En el cambio de milenio, Alemania bombeaba unos 20,000 millones de metros cúbicos (mmc) de gas natural al año, suficiente para satisfacer cerca de una cuarta parte de la demanda nacional. Pero aunque los geólogos creen que Alemania tiene al menos 800,000 mmc de gas explotable, la producción no ha crecido sino que se ha derrumbado, a solo 5-6,000 mmc, equivalente a solo el 10% de las importaciones de Rusia.
Miedo al fracking
La razón es simple. La geología dicta que casi todo el gas de Alemania solo se puede extraer mediante fracturación hidráulica, pero el público alemán tiene un miedo irracional al fracking. No solo un miedo: en el 2017, el gobierno de Merkel aprobó una ley que esencialmente prohíbe el fracking comercial, a pesar de que las empresas alemanas han estado utilizando la técnica en el país desde la década de 1950, sin que se haya informado de un solo incidente de daño ambiental grave.

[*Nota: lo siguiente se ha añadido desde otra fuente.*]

Lemma ex_tree_viable i : (i < 5)%nat → viable_at ex_spe 6 ex_tree i.
Proof.
  intros Hi. destruct i as [|[|[|[|[|i]]]]]; [..|lia];
    (eexists; split; [vm_compute; reflexivity|vm_compute; reflexivity]).
Qed.

Lemma ex_tree_leads i : (i < 5)%nat → leads ex_spe 6 ex_tree i.
Proof.
  intros Hi. exists i. split; [|by apply ex_tree_viable]. constructor.
  replace (length _) with 5%nat by (vm_compute; reflexivity). done.
Qed.

Lemma ex_tree_settled : all_settled ex_spe 6 ex_tree.
Proof.
  intros i n Hn _ Hno.
  assert (∀ c, (c < 5)%nat → ¬ child_of ex_tree.(ProtoArray.nodes) i c) as Hno'.
  { intros c Hlt Hc. apply (Hno c). split; [done|]. by apply ex_tree_leads. }
  destruct i as [|[|[|[|[|i]]]]]; [destruct (Hno' 1%nat)|destruct (Hno' 2%nat)|destruct (Hno' 4%nat)
    | | |]; try lia; try (eexists; split; vm_compute; reflexivity).
  all: vm_compute in Hn; try discriminate Hn; apply (inj Some) in Hn; subst n; by left.
Qed.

Las causas del miedo del público no son difíciles de encontrar. En el 2008, Exxon, una gran empresa petrolera estadounidense, propuso expandir el uso del fracking en un sitio en el norte de Alemania. Mientras los ambientalistas se amontonaban para protestar, el cada vez más influyente Partido Verde se unió a la refriega. Lo mismo hizo Russia Today, un canal pro-Kremlin, que advierte a todo volumen que el fracking causa radiación, defectos de nacimiento, desequilibrios hormonales, la liberación de inmensos volúmenes de metano y desechos tóxicos, y el envenenamiento de las poblaciones de peces. Nada menos que un experto como el propio Putin declaró, ante una conferencia internacional, que el fracking hace que los caños de la cocina arrojen una sustancia pegajosa negra.
A los alemanes parece gustarles los cuentos de hadas. “Finalmente, dejamos de intentar explicar que el fracking es absolutamente seguro”, suspira Hans-Joachim Kümpel, exjefe del principal organismo asesor del gobierno sobre geociencia. “Realmente no puedo culpar a las personas que no entienden la geología del subsuelo, si todo lo que escuchan son historias de terror”.
Los productores de gas alemanes dicen que si tuvieran la oportunidad, con los nuevos métodos de fracking aún más limpios y seguros de hoy en día, podrían duplicar su producción en tan solo 18-24 meses. A ese nivel, Alemania podría estar bombeando gas hasta bien entrado el próximo siglo. Eso recortaría las importaciones en unos 15,000 millones de dólares al año. Y eso no es un cuento de hadas.